President of the New York Stock Exchange
- In office 1870–1871
- Preceded by: William H. Neilson
- Succeeded by: William B. Clerke
- In office 1864–1865
- Preceded by: Henry G. Stebbins
- Succeeded by: Robert L. Cutting

Personal details
- Born: October 2, 1818 Albany, New York, U.S.
- Died: January 9, 1882 (aged 63) New York City, New York, U.S.
- Resting place: Woodlawn Cemetery
- Spouse: Jane Rice Schmelzel

= William Seymour Jr. =

American banker (1818–1882)

William Seymour Jr. (October 2, 1818 – January 9, 1882) was an American banker who twice served as president of the New York Stock Exchange.

==Early life==
Seymour was born in Albany, New York on October 2, 1818. He was a son of William Seymour Sr. (1795–1866) and the former Jane Bradt (1797–1832).

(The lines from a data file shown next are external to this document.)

(** * repoctl: the dependency graph of pacman/graph and its factory

    A shallow embedding of the Go package [graph] (the graph data
    structure and [Factory.NewGraph], the resolution loop), with the
    properties of its specification stated and settled against it.

    Conventions of the embedding.
    - Go's [int] is modelled as [Z] with 64-bit two's-complement
      wrap-around ([wrap_int]).
    - A Go map is a [gmap]; looking up a missing key yields the zero value,
      which is written out at every use ([default]).
    - A [*Node] is modelled by its value.  Within one graph every node
      made by [NewNode] has its own identifier, so pointer equality and
      value equality coincide there.
    - A Go panic is an outcome of its own, [Panic], which keeps the state
      the panicking call left behind.
    - The loop of [Factory.NewGraph] need not end, so it takes fuel: one
      unit per pass, with [OutOfFuel] when none is left.
    - [aur.ReadAll] is a parameter: any function from the number of
      requests sent so far and the names asked for to an answer.
      [NewFactory] only reads the package databases through other
      packages; the embedding starts from a factory value. *)

From stdpp Require Import gmap strings list fin_maps.
From Stdlib Require Import ZArith Lia.

Open Scope string_scope.
Open Scope list_scope.
Open Scope Z_scope.

(** ** Machine integers *)

Definition wrap_int (z : Z) : Z := (z + 2 ^ 63) mod 2 ^ 64 - 2 ^ 63.

(** ** Package records *)

(** Modelled from the spec: the origin constants of package [pacman]; only
    [pacman.UnknownOrigin] is named by the code under study. *)
Inductive Origin : Type :=
  | UnknownOrigin
  | LocalOrigin
  | SyncOrigin
  | AUROrigin
  | DatabaseOrigin.

(** Modelled from the spec: [pacman.Package], restricted to the four
    fields this package reads or writes. *)
Record Package : Type := mkPackage {
  Name : string;
  Origin_of : Origin;
  Depends : list string;
  MakeDepends : list string
}.

(** Modelled from the spec: [aur.Package], a package record fetched from
    the remote source, with the capabilities of [pacman.AnyPackage]. *)
Record AurPackage : Type := mkAurPackage {
  aurName : string;
  aurDepends : list string;
  aurMakeDepends : list string
}.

His paternal grandparents were Truman Seymour and Zabiah (née Packard) Seymour.

==Career==
In early 1837, he came to New York and began working with Phenix Bank there. After Phenix Bank, he founded the brokerage firm of Seymour & Hays, located at 54 Wall Street, with DeWitt C. Hays, who later became president of the Union Bank. The firm, which dealt in "paper, uncurrent money, and stocks" quickly ranked among the most respectable firms on Wall Street and operated until their mutually agreed to dissolve.

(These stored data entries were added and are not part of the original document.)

(** * Runs that do nothing *)

(** X29. A flow without a start node (never given one, or reset with
    [Start(nil)]) and a flow whose start node is a nil [*BaseNode]:
    [orchestrate] returns nil at once, for every amount of fuel, with
    the state untouched. *)
Theorem Flow_orchestrate_without_start_node :
  ∀ (fuel : nat) (f : Flow) (ps : option (gmap string value)) (s : state),
    startNode f = VNil ∨ startNode f = VPtr T_BaseNode None →
    Flow_orchestrate fuel f ps s = (Some VNil, s)
    ∧ Flow_orchestrate fuel (Flow_Start f VNil).1 ps s = (Some VNil, s)
    ∧ (Flow_Start f VNil).2 = VNil.
Proof.
  intros fuel f ps s Hstart. split; [|done].
  destruct Hstart as [Hstart|Hstart].
  - unfold Flow_orchestrate, Flow_orchestrate_with. by rewrite Hstart.
  - unfold Flow_orchestrate.
    rewrite (Flow_orchestrate_with_start _ _ _ _ None) by done.
    by destruct fuel.
Qed.

(** X30. The lifecycles the engine itself provides write nothing:
    [BaseNode.Run] (with which every node and flow type is run from
    outside the package) and [AsyncNode.runAsyncInternal] return nil and
    leave the heap and the store as they were; [Run] logs its warning
    exactly when the node has successors and enters no method of
    another node; the asynchronous lifecycle enters [ExecAsync] once
    when [maxRetries] is positive and never otherwise. *)
Theorem engine_lifecycles_write_nothing :
  ∀ (b : addr) (a : Node) (s : state),
    let run := BaseNode_Run b s in
    let async := AsyncNode_runAsyncInternal a s in
    run.1 = VNil
    ∧ st_heap run.2 = st_heap s
    ∧ st_shared run.2 = st_shared s
    ∧ st_trace run.2
      = st_trace s
        ++ (if decide (0 < size (successors (st_heap s !!! b)))%nat
            then [EvLog LogWontRunSuccessors] else [])
        ++ [EvCall M_Prep b; EvCall M_Exec b; EvCall M_Post b]
    ∧ async.1 = VNil
    ∧ st_heap async.2 = st_heap s
    ∧ st_shared async.2 = st_shared s
    ∧ st_trace async.2
      = st_trace s
        ++ [EvCall M_PrepAsync (node_base a)]
        ++ (if decide (0 < maxRetries a)
            then [EvCall M_ExecAsync (node_base a)] else [])
        ++ [EvCall M_PostAsync (node_base a)].
Proof.
  intros b a s run async.
  assert (Hrun : run
    = (VNil,
       {| st_heap := st_heap s; st_shared := st_shared s;
          st_trace :=
            st_trace s
            ++ (if decide (0 < size (successors (st_heap s !!! b)))%nat
                then [EvLog LogWontRunSuccessors] else [])
            ++ [EvCall M_Prep b; EvCall M_Exec b; EvCall M_Post b] |})).
  { subst run. unfold BaseNode_Run. unfold bind at 1. unfold get_node at 1.
    unfold bind at 1.
    case_decide; unfold emit, ret; rewrite BaseNode_runInternal_result; cbn.
    - by rewrite <- app_assoc.
    - done. }
  assert (Hasync : async
    = (VNil,
       {| st_heap := st_heap s; st_shared := st_shared s;
          st_trace :=
            st_trace s
            ++ [EvCall M_PrepAsync (node_base a)]
            ++ (if decide (0 < maxRetries a)
                then [EvCall M_ExecAsync (node_base a)] else [])
            ++ [EvCall M_PostAsync (node_base a)] |})).
  { subst async. unfold AsyncNode_runAsyncInternal,
      AsyncNode_runAsyncInternal_with, AsyncNode_PrepAsync, AsyncNode_PostAsync.
    unfold_M. cbn.
    rewrite AsyncNode_execAsyncInternal_with_spec.
    destruct (decide (0 < maxRetries a)); cbn; by rewrite <- ?app_assoc. }
  rewrite Hrun, Hasync. by repeat split.
Qed.
(** ** Construction keeps no link to its argument *)

(** X5: the constructor from a record reads the record and leaves it
    as it is; the descriptor holds a copy, so that what the caller
    writes to the record afterwards does not show in the descriptor. *)
Theorem CaptureDevice_from_keeps_no_link (σ : store) (this device_desc : loc)
    (d : CaptureDevice) (r : tis_device_info) :
  σ !! device_desc = Some (tis_device_info_at r) →
  σ !! this = Some (CaptureDevice_at d) →
  (CaptureDevice_from this device_desc;; get_info device_desc) σ
  = Ok (r, <[this := CaptureDevice_at {| device := r |}]> σ) ∧
  (∀ r', (CaptureDevice_from this device_desc;; store_info device_desc r';; getInfo this) σ
         = Ok (r, <[device_desc := tis_device_info_at r']>
                    (<[this := CaptureDevice_at {| device := r |}]> σ))).
Proof.
  intros Hr Hd.
  assert (Hne : this ≠ device_desc) by (intros ->; congruence).
  pose proof (CaptureDevice_from_Ok _ _ _ _ _ Hr Hd) as Hc.
  split.
  - rewrite (bind_Ok _ _ _ _ _ Hc). apply get_info_Ok. by rewrite lookup_insert_ne.
  - intros r'. rewrite (bind_Ok _ _ _ _ _ Hc).
    unfold store_info at 1. unfold mbind at 1, M_bind at 1.
    apply (getInfo_Ok _ this {| device := r |}).
    by rewrite lookup_insert_ne, lookup_insert_eq.
Qed.

Lemma CaptureDevice_from_keeps_no_link_witness :
  fresh_store !! 2%positive = Some (tis_device_info_at usb_camera) ∧
  fresh_store !! 1%positive = Some (CaptureDevice_at {| device := leftover |}) ∧
  (CaptureDevice_from 1 2;; store_info 2 odd_record;; getInfo 1) fresh_store
  = Ok (usb_camera, <[2%positive := tis_device_info_at odd_record]>
                      (<[1%positive := CaptureDevice_at {| device := usb_camera |}]>
                         fresh_store)).
Proof.
  split; [reflexivity|]. split; [reflexivity|].
  exact (proj2 (CaptureDevice_from_keeps_no_link fresh_store 1 2 {| device := leftover |}
                  usb_camera eq_refl eq_refl) odd_record).
Defined.

(** ** Assignments in sequence *)

(** X6: assigning the same descriptor twice is assigning it once, and
    of two assignments to one descriptor the second decides, as long as
    its right-hand side is another object.  When the right-hand side of
    the second is the descriptor itself, the first one stays: the
    descriptor then holds what the first gave it. *)
Theorem operator_assign_twice (σ : store) (this a b : loc) (d da db : CaptureDevice) :
  σ !! this = Some (CaptureDevice_at d) →
  σ !! a = Some (CaptureDevice_at da) →
  σ !! b = Some (CaptureDevice_at db) →
  (operator_assign this a;; operator_assign this a) σ = operator_assign this a σ ∧
  (b ≠ this →
     (operator_assign this a;; operator_assign this b) σ = operator_assign this b σ) ∧
  (operator_assign this a;; operator_assign this this) σ = operator_assign this a σ.
Proof.
  intros Hd Ha Hb.
  pose proof (operator_assign_Ok _ _ _ _ _ Hd Ha) as Hfirst.
  pose proof (lookup_insert_eq σ this (CaptureDevice_at {| device := device da |})) as Ht.
  split; [|split].
  - rewrite (bind_Ok _ _ _ _ _ Hfirst), Hfirst.
    rewrite (operator_assign_Ok _ _ _ _ _ Ht (lookup_after_assign _ _ _ _ _ Hd Ha)).
    by rewrite insert_insert_eq.
  - intros Hne. rewrite (bind_Ok _ _ _ _ _ Hfirst).
    assert (Hb' : <[this := CaptureDevice_at {| device := device da |}]> σ !! b
                  = Some (CaptureDevice_at db)) by by rewrite lookup_insert_ne.
    rewrite (operator_assign_Ok _ _ _ _ _ Ht Hb'), (operator_assign_Ok _ _ _ _ _ Hd Hb).
    by rewrite insert_insert_eq.
  - rewrite (bind_Ok _ _ _ _ _ Hfirst), Hfirst.
    rewrite (operator_assign_Ok _ _ _ _ _ Ht Ht). simpl.
    by rewrite insert_insert_eq.
Qed.

Lemma operator_assign_twice_witness :
  cameras !! 1%positive = Some (CaptureDevice_at {| device := usb_camera |}) ∧
  cameras !! 2%positive = Some (CaptureDevice_at {| device := other_camera |}) ∧
  cameras !! 3%positive = Some (CaptureDevice_at {| device := spliced_camera |}) ∧
  3%positive ≠ 1%positive ∧
  (operator_assign 1 2;; operator_assign 1 3) cameras = operator_assign 1 3 cameras.
Proof.
  assert (Hne : 3%positive ≠ 1%positive) by discriminate.
  split; [reflexivity|]. split; [reflexivity|]. split; [reflexivity|].
  split; [exact Hne|].
  exact (proj1 (proj2 (operator_assign_twice cameras 1 2 3 {| device := usb_camera |}
                         {| device := other_camera |} {| device := spliced_camera |}
                         eq_refl eq_refl eq_refl)) Hne).
Defined.



(** X10: constructing a descriptor from the record that [getInfo]
    returns for another one leaves in it what assigning the other one
    leaves in it; the two stores differ in the caller's variable that
    held the record in between, and in nothing else. *)
Theorem CaptureDevice_from_getInfo (σ : store) (this other tmp : loc)
    (d o : CaptureDevice) :
  σ !! this = Some (CaptureDevice_at d) →
  σ !! other = Some (CaptureDevice_at o) →
  tmp ≠ this →
  tmp ≠ other →
  ∃ σa σc : store,
    operator_assign this other σ = Ok (this, σa) ∧
    (r ← getInfo other; store_info tmp r;; CaptureDevice_from this tmp) σ = Ok (tt, σc) ∧
    σc = <[tmp := tis_device_info_at (device o)]> σa ∧
    σc !! this = σa !! this ∧
    σc !! other = σa !! other.
Proof.
  intros Hd Ho Hnt Hno. do 2 eexists.
  split; [apply (operator_assign_Ok _ _ _ _ _ Hd Ho)|].
  rewrite (bind_Ok _ _ _ _ _ (getInfo_Ok _ _ _ Ho)).
  unfold store_info at 1. unfold mbind at 1, M_bind at 1.
  rewrite (CaptureDevice_from_Ok _ this tmp d (device o));
    [|apply lookup_insert_eq | by rewrite lookup_insert_ne].
  rewrite (insert_insert_ne _ this tmp) by done.
  split; [reflexivity|]. split; [reflexivity|].
  by rewrite !(lookup_insert_ne _ tmp).
Qed.

Lemma CaptureDevice_from_getInfo_witness :
  cameras !! 1%positive = Some (CaptureDevice_at {| device := usb_camera |}) ∧
  cameras !! 3%positive = Some (CaptureDevice_at {| device := spliced_camera |}) ∧
  7%positive ≠ 1%positive ∧
  7%positive ≠ 3%positive ∧
  ∃ σa σc : store,
    operator_assign 1 3 cameras = Ok (1%positive, σa) ∧
    (r ← getInfo 3; store_info 7 r;; CaptureDevice_from 1 7) cameras = Ok (tt, σc) ∧
    σc = <[7%positive := tis_device_info_at spliced_camera]> σa ∧
    σc !! 1%positive = σa !! 1%positive ∧
    σc !! 3%positive = σa !! 3%positive.
Proof.
  assert (H71 : 7%positive ≠ 1%positive) by discriminate.
  assert (H73 : 7%positive ≠ 3%positive) by discriminate.
  split; [reflexivity|]. split; [reflexivity|].
  split; [exact H71|]. split; [exact H73|].
  exact (CaptureDevice_from_getInfo cameras 1 3 7 {| device := usb_camera |}
           {| device := spliced_camera |} eq_refl eq_refl H71 H73).
Defined.

(** ** Reading the display string *)

(** X8: the display string is one of "V4L2", "Aravis", "Firewire" and
    the empty string.  It is empty exactly when the type is none of the
    three labels of the [switch], and a string that is not empty tells
    the type: "V4L2" is shown for [TIS_DEVICE_TYPE_V4L2] only, and so
    on, whatever values the enumerators have. *)
Theorem getDeviceTypeAsString_tells_type `{hdr : device_discovery_h}
    (σ σ' : store) (this : loc) (d : CaptureDevice) (s : string) :
  σ !! this = Some (CaptureDevice_at d) →
  getDeviceTypeAsString this σ = Ok (s, σ') →
  s ∈ ["V4L2"; "Aravis"; "Firewire"; ""]%string ∧
  (s = ""%string ↔
     type (device d) ≠ TIS_DEVICE_TYPE_V4L2 ∧
     type (device d) ≠ TIS_DEVICE_TYPE_ARAVIS ∧
     type (device d) ≠ TIS_DEVICE_TYPE_FIREWIRE) ∧
  (s = "V4L2"%string → type (device d) = TIS_DEVICE_TYPE_V4L2) ∧
  (s = "Aravis"%string → type (device d) = TIS_DEVICE_TYPE_ARAVIS) ∧
  (s = "Firewire"%string → type (device d) = TIS_DEVICE_TYPE_FIREWIRE).
Proof.
  intros Hl. rewrite (getDeviceTypeAsString_Ok _ _ _ Hl).
  destruct (Z.eqb_spec (type (device d)) TIS_DEVICE_TYPE_V4L2) as [Hv|Hv];
    [|destruct (Z.eqb_spec (type (device d)) TIS_DEVICE_TYPE_ARAVIS) as [Ha|Ha];
      [|destruct (Z.eqb_spec (type (device d)) TIS_DEVICE_TYPE_FIREWIRE) as [Hf|Hf]]];
    intros [= <- _]; (split; [set_solver|]);
    (split; [split; [discriminate || done | tauto || done]|]);
    repeat split; first [discriminate | done].
Qed.

Lemma getDeviceTypeAsString_tells_type_witness :
  cameras !! 3%positive = Some (CaptureDevice_at {| device := spliced_camera |}) ∧
  getDeviceTypeAsString (hdr := example_header) 3 cameras = Ok ("Firewire"%string, cameras) ∧
  type spliced_camera = 3.
Proof.
  split; [reflexivity|]. split; [reflexivity|].
  exact (proj2 (proj2 (proj2 (proj2
           (getDeviceTypeAsString_tells_type (hdr := example_header) cameras cameras 3
              {| device := spliced_camera |} "Firewire" eq_refl eq_refl)))) eq_refl).
Defined.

Seymour joined the New York Stock Exchange in 1847 and became involved in the various councils of that organization. He was twice chosen to serve as president of the Exchange, first in 1864 until 1865, and secondly in 1870 until 1871. Seymour is credited with "harmonizing conflicting interests and bringing about a coalition of the three old rival stock boards," thus creating the present day Stock Exchange. He focused on stringent, comprehensive laws of the Exchange and, reportedly, it was his idea to establish a system of safety vaults under the Exchange Building.

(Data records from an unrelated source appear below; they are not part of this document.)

(** ** Building the roster *)

Lemma batch_retry_loop_runs (server : nat -> Request -> Response)
    (arxiv_ids : list string) (fuel : nat) :
  forall (wait_time : Z) (r : Response) (w : World),
    1 <= wait_time ->
    10 < wait_time * 2 ^ Z.of_nat (S fuel) ->
    exists (r' : Response) (retries : nat),
      batch_retry_loop server (S fuel) arxiv_ids wait_time r w
      = (Ok (Some r'),
         {| requests := requests w
                        ++ replicate retries (Post batch_url "title" arxiv_ids);
            slept := slept w ++ backoff_from wait_time retries;
            stdout := stdout w |})
      /\ (retries <= S fuel)%nat
      /\ (retries = 0%nat
          \/ wait_time * 2 ^ Z.of_nat (retries - 1) <= Z.max wait_time 10).
Proof.
  induction fuel as [|fuel IH]; intros wait_time r w Hpos Hfuel;
    rewrite batch_retry_loop_step; destruct (status_code r =? 429).
  - replace (wait_time * 2 >? 10) with true
      by (change (2 ^ Z.of_nat 1) with 2 in Hfuel; lia).
    exists (server (length (requests w)) (Post batch_url "title" arxiv_ids)),
           1%nat.
    split; [reflexivity|]. split; [lia|]. right. cbn. lia.
  - exists r, 0%nat. cbn [replicate backoff_from]. rewrite !app_nil_r.
    split; [destruct w; reflexivity|]. split; [lia|]. left. reflexivity.
  - destruct (wait_time * 2 >? 10) eqn:Hnext.
    + exists (server (length (requests w)) (Post batch_url "title" arxiv_ids)),
             1%nat.
      split; [reflexivity|]. split; [lia|]. right. cbn. lia.
    + destruct (IH (wait_time * 2)
                  (server (length (requests w))
                     (Post batch_url "title" arxiv_ids))
                  (lookup_sent w arxiv_ids wait_time))
        as (r' & retries & Hrun & Hretries & Hlast).
      * lia.
      * rewrite Nat2Z.inj_succ, Z.pow_succ_r in Hfuel by lia. lia.
      * exists r', (S retries). rewrite Hrun. unfold lookup_sent.
        cbn [requests slept stdout replicate backoff_from].
        rewrite <- !app_assoc. split; [reflexivity|]. split; [lia|]. right.
        destruct Hlast as [->|Hlast]; [cbn; lia|].
        destruct retries as [|retries]; [cbn; lia|].
        replace (S (S retries) - 1)%nat with (S retries) by lia.
        replace (S retries - 1)%nat with retries in Hlast by lia.
        rewrite Nat2Z.inj_succ, Z.pow_succ_r by lia. lia.
  - exists r, 0%nat. cbn [replicate backoff_from]. rewrite !app_nil_r.
    split; [destruct w; reflexivity|]. split; [lia|]. left. reflexivity.
Qed.
(** Two profiles with the same entries are the same list. *)
Lemma descending_perm_eq p q :
  StronglySorted Z.ge p -> StronglySorted Z.ge q -> Permutation p q -> p = q.
Proof.
  revert q. induction p as [|x p IH]; intros q Hp Hq Hperm.
  - apply Permutation_nil in Hperm. now subst.
  - destruct q as [|y q].
    + symmetry in Hperm. now apply Permutation_nil in Hperm.
    + inversion Hp as [|? ? Hp' Hx]; inversion Hq as [|? ? Hq' Hy]; subst.
      rewrite Forall_forall in Hx, Hy.
      assert (x = y).
      { assert (Hin1 : In x (y :: q))
          by (eapply Permutation_in; [exact Hperm|now left]).
        assert (Hin2 : In y (x :: p))
          by (eapply Permutation_in; [symmetry; exact Hperm|now left]).
        destruct Hin1 as [->|Hin1]; [reflexivity|].
        destruct Hin2 as [->|Hin2]; [reflexivity|].
        specialize (Hx _ Hin2). specialize (Hy _ Hin1). lia. }
      subst y. f_equal. apply IH; auto.
      now apply Permutation_cons_inv in Hperm.
Qed.

Lemma lexcmp_refl p : lexcmp p p = 0.
Proof.
  induction p as [|x p IH]; simpl; [reflexivity|].
  destruct (x >? x) eqn:E; [lia|exact IH].
Qed.

Lemma lexcmp_antisym p q : lexcmp q p = - lexcmp p q.
Proof.
  revert q. induction p as [|x p IH]; intros [|y q]; simpl; try reflexivity.
  destruct (x >? y) eqn:E1, (y >? x) eqn:E2; try reflexivity; [lia|apply IH].
Qed.

Lemma lexcmp_eq p q : lexcmp p q = 0 -> p = q.
Proof.
  revert q. induction p as [|x p IH]; intros [|y q]; simpl;
    try reflexivity; try discriminate.
  destruct (x >? y) eqn:E1; [discriminate|].
  destruct (y >? x) eqn:E2; [discriminate|].
  intros H. f_equal; [lia|now apply IH].
Qed.

Lemma lexcmp_range p q :
  lexcmp p q = -1 \/ lexcmp p q = 0 \/ lexcmp p q = 1.
Proof.
  revert q. induction p as [|x p IH]; intros [|y q]; simpl; auto.
  destruct (x >? y); auto. destruct (y >? x); auto.
Qed.

Lemma lexcmp_trans p q r :
  lexcmp p q <= 0 -> lexcmp q r <= 0 -> lexcmp p r <= 0.
Proof.
  revert q r. induction p as [|x p IH]; intros [|y q] [|z r]; simpl;
    try lia.
  destruct (x >? y) eqn:E1, (y >? x) eqn:E2, (y >? z) eqn:E3,
           (z >? y) eqn:E4, (x >? z) eqn:E5, (z >? x) eqn:E6;
    try lia.
  apply IH.
Qed.

Lemma lexcmp_app pre p q : lexcmp (pre ++ p) (pre ++ q) = lexcmp p q.
Proof.
  induction pre as [|x pre IH]; simpl; [reflexivity|].
  destruct (x >? x) eqn:E; [lia|exact IH].
Qed.

Lemma occurrences_nonneg v l : 0 <= occurrences v l.
Proof. unfold occurrences. lia. Qed.

Lemma occurrences_cons v x l :
  occurrences v (x :: l) = (if x =? v then 1 else 0) + occurrences v l.
Proof.
  unfold occurrences. simpl. destruct (x =? v); simpl length; lia.
Qed.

For the last ten years of his life, Seymour devoted himself to his own personal affairs. Six months before his death, he sold his seat in the Stock Exchange.

==Personal life==
Seymour was married to Jane Rice Schmelzel (1820–1869), a daughter of John Blazius Schmelzel and Jane (née Ostheim) Schmelzel. Together, they were the parents of:

- Jane S. Seymour (1846–1857)
- Julia Seymour (1847–1875)
- William Webb Seymour (1850–1904)
- John Seymour (b. 1855)
- Mary W. Seymour (1857–1882), who married Luther Ainsworth Milbank, an 1864 Columbia Law School graduate.
- George Seymour (1859–1877)
- Emma Seymour (1861–1917), who married Albert Edward Gunther (1860–1918).

His wife died on June 13, 1869. After suffering from Bright's disease of the kidneys, Seymour died on January 9, 1882. After a funeral held at his residence, 45 West 56th Street, he was buried at Woodlawn Cemetery in the Bronx.